TASK DESCRIPTION
Scan the entries below and extract each line with the word "mkLeaf" in it.

MATERIAL PROVIDED
(* ===== verification/Branch.v ===== *)
(** * Branch: nodes of the PATCH trie and the branch editor

    Source: [triblespace-core/src/patch/branch.rs], [patch/leaf.rs] and the
    node accessors of [Head] in [patch.rs].

    A [Head] is a tagged pointer in the source; here it is the value it points
    to, together with its edge byte.  Reference counts and copy-on-write only
    decide whether an update copies; with values they disappear.  What remains
    of pointers is [kptr], the representative pointer [childleaf], whose
    addresses the code compares.

    [None] is a panic ([unwrap], [unreachable!], a failed [assert!], an index out
    of range, an underflowing subtraction) or exhausted fuel. *)

From S2P Require Import Prelude ByteTable KeySchema PatchHash.

Open Scope nat_scope.

(** [*const [u8; KEY_LEN]]: an address and the immutable bytes behind it. *)
Record kptr := mkPtr { addr : N; bytes : list N }.

Definition ptr_eq (p q : kptr) : bool := (addr p =? addr q)%N.

(** [u64] subtraction; an underflow is a panic. *)
Definition checked_sub (x y : N) : res N := if (y <=? x)%N then Some (x - y)%N else None.

Record branch {D T : Type} := mkBranch {
  end_depth : nat;
  childleaf : kptr;
  leaf_count : N;
  segment_count : N;
  hash : D;
  child_table : list (option T);
}.
Arguments branch : clear implicits.
Arguments mkBranch {D T}.

Record leaf {D V : Type} := mkLeaf { leaf_ptr : kptr; leaf_hash : D; leaf_value : V }.
Arguments leaf : clear implicits.
Arguments mkLeaf {D V}.

#[warnings="-register-all"]
Inductive head {D V : Type} :=
  | HLeaf (key : N) (l : leaf D V)
  | HLocalLeaf (key : N) (p : kptr)
  | HBranch (key : N) (b : branch D head).
Arguments head : clear implicits.

Section fields.
Context {D T : Type}.
Implicit Types b : branch D T.
Definition set_table b t : branch D T :=
  mkBranch (end_depth b) (childleaf b) (leaf_count b) (segment_count b) (hash b) t.
Definition set_hash b h : branch D T :=
  mkBranch (end_depth b) (childleaf b) (leaf_count b) (segment_count b) h (child_table b).
Definition set_counts b lc sc : branch D T :=
  mkBranch (end_depth b) (childleaf b) lc sc (hash b) (child_table b).
Definition set_childleaf b p : branch D T :=
  mkBranch (end_depth b) p (leaf_count b) (segment_count b) (hash b) (child_table b).
End fields.

Section node.
Context {KEY_LEN : nat} {O : KeySchema KEY_LEN} {H : PatchHash} {V : Type}.
Context (rand_hash : N → N).
Abbreviation head := (head Digest V).
Abbreviation branch := (branch Digest head).
Implicit Types (h c : head) (b : branch).

(** ** Accessors of [Head] *)

Definition hkey h : N := match h with HLeaf k _ | HLocalLeaf k _ | HBranch k _ => k end.

Definition with_key h (k : N) : head :=
  match h with HLeaf _ l => HLeaf k l | HLocalLeaf _ p => HLocalLeaf k p
             | HBranch _ b => HBranch k b end.

(** [HeadTag]: 0 for a heap leaf, 9 for a local leaf, [log2] of the table size
    for a branch. *)
Definition tag h : nat :=
  match h with HLeaf _ _ => 0 | HLocalLeaf _ _ => 9
             | HBranch _ b => Nat.log2 (length (child_table b)) end.

Definition count h : N :=
  match h with HBranch _ b => leaf_count b | _ => 1%N end.

Definition branch_count_segment b (at_depth : nat) : res N :=
  same ← same_segment_tree at_depth (end_depth b);
  Some (if negb same then 1%N else segment_count b).

Definition count_segment h (at_depth : nat) : res N :=
  match h with HBranch _ b => branch_count_segment b at_depth | _ => Some 1%N end.

Definition hhash h : Digest :=
  match h with HLeaf _ l => leaf_hash l | HLocalLeaf _ p => ph_leaf (bytes p)
             | HBranch _ b => hash b end.

Definition hend h : nat := match h with HBranch _ b => end_depth b | _ => KEY_LEN end.

Definition childleaf_ptr h : kptr :=
  match h with HLeaf _ l => leaf_ptr l | HLocalLeaf _ p => p | HBranch _ b => childleaf b end.

Definition childleaf_key h : list N := bytes (childleaf_ptr h).

Definition with_start h (new_start_depth : nat) : res head :=
  k ← tree_byte (childleaf_key h) new_start_depth;
  Some (with_key h k).

(** ** Construction of branches *)

Definition begin_two (end_depth : nat) (lchild rchild : head) : BranchState :=
  begin_branch (childleaf_key lchild) TREE_TO_KEY end_depth 2 (count lchild + count rchild).

Definition hash_two_children (end_depth : nat) (lchild : head) (lchild_hash : Digest)
    (rchild : head) (rchild_hash : Digest) : Digest :=
  let state := begin_two end_depth lchild rchild in
  finish_branch (
    if COMMUTATIVE_BRANCH then
      push_child (push_child state 0 (count lchild) lchild_hash) 0 (count rchild) rchild_hash
    else if (hkey lchild <=? hkey rchild)%N then
      push_child (push_child state (hkey lchild) (count lchild) lchild_hash)
        (hkey rchild) (count rchild) rchild_hash
    else
      push_child (push_child state (hkey rchild) (count rchild) rchild_hash)
        (hkey lchild) (count lchild) lchild_hash).

Definition new_with_known_hash (end_depth : nat) (lchild rchild : head) (hash : Digest)
    : res branch :=
  ls ← count_segment lchild end_depth;
  rs ← count_segment rchild end_depth;
  Some (mkBranch end_depth (childleaf_ptr lchild) (count lchild + count rchild) (ls + rs) hash
    [Some lchild; Some rchild]).

Definition new_with_child_hashes (end_depth : nat) (lchild rchild : head)
    (lchild_hash rchild_hash : Digest) : res branch :=
  new_with_known_hash end_depth lchild rchild
    (hash_two_children end_depth lchild lchild_hash rchild rchild_hash).

Definition new_with_rchild_hash (end_depth : nat) (lchild rchild : head) (rchild_hash : Digest)
    : res branch :=
  new_with_child_hashes end_depth lchild rchild (hhash lchild) rchild_hash.

Definition branch_new (end_depth : nat) (lchild rchild : head) : res branch :=
  new_with_rchild_hash end_depth lchild rchild (hhash rchild).

(** ** Growing and installing *)

Definition grow b : res branch :=
  let new_size := 2 * length (child_table b) in
  massert (new_size <=? 256);;
  t ← table_grow hkey rand_hash (child_table b) (replicate new_size None);
  Some (set_table b t).

(** The cuckoo insert loop, growing the table when necessary.  A table doubles
    at most seven times before it has 256 slots. *)
Fixpoint install_loop (fuel : nat) b (inserted : head) : res branch :=
  '(displaced, t) ← table_insert hkey rand_hash (child_table b) inserted;
  match displaced with
  | None => Some (set_table b t)
  | Some displaced =>
      match fuel with
      | 0 => None
      | S fuel => b ← grow (set_table b t); install_loop fuel b displaced
      end
  end.

Definition install_child_growing b (h : head) : res branch := install_loop 8 b h.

ANSWER BELOW
Record leaf {D V : Type} := mkLeaf { leaf_ptr : kptr; leaf_hash : D; leaf_value : V }.
Arguments mkLeaf {D V}.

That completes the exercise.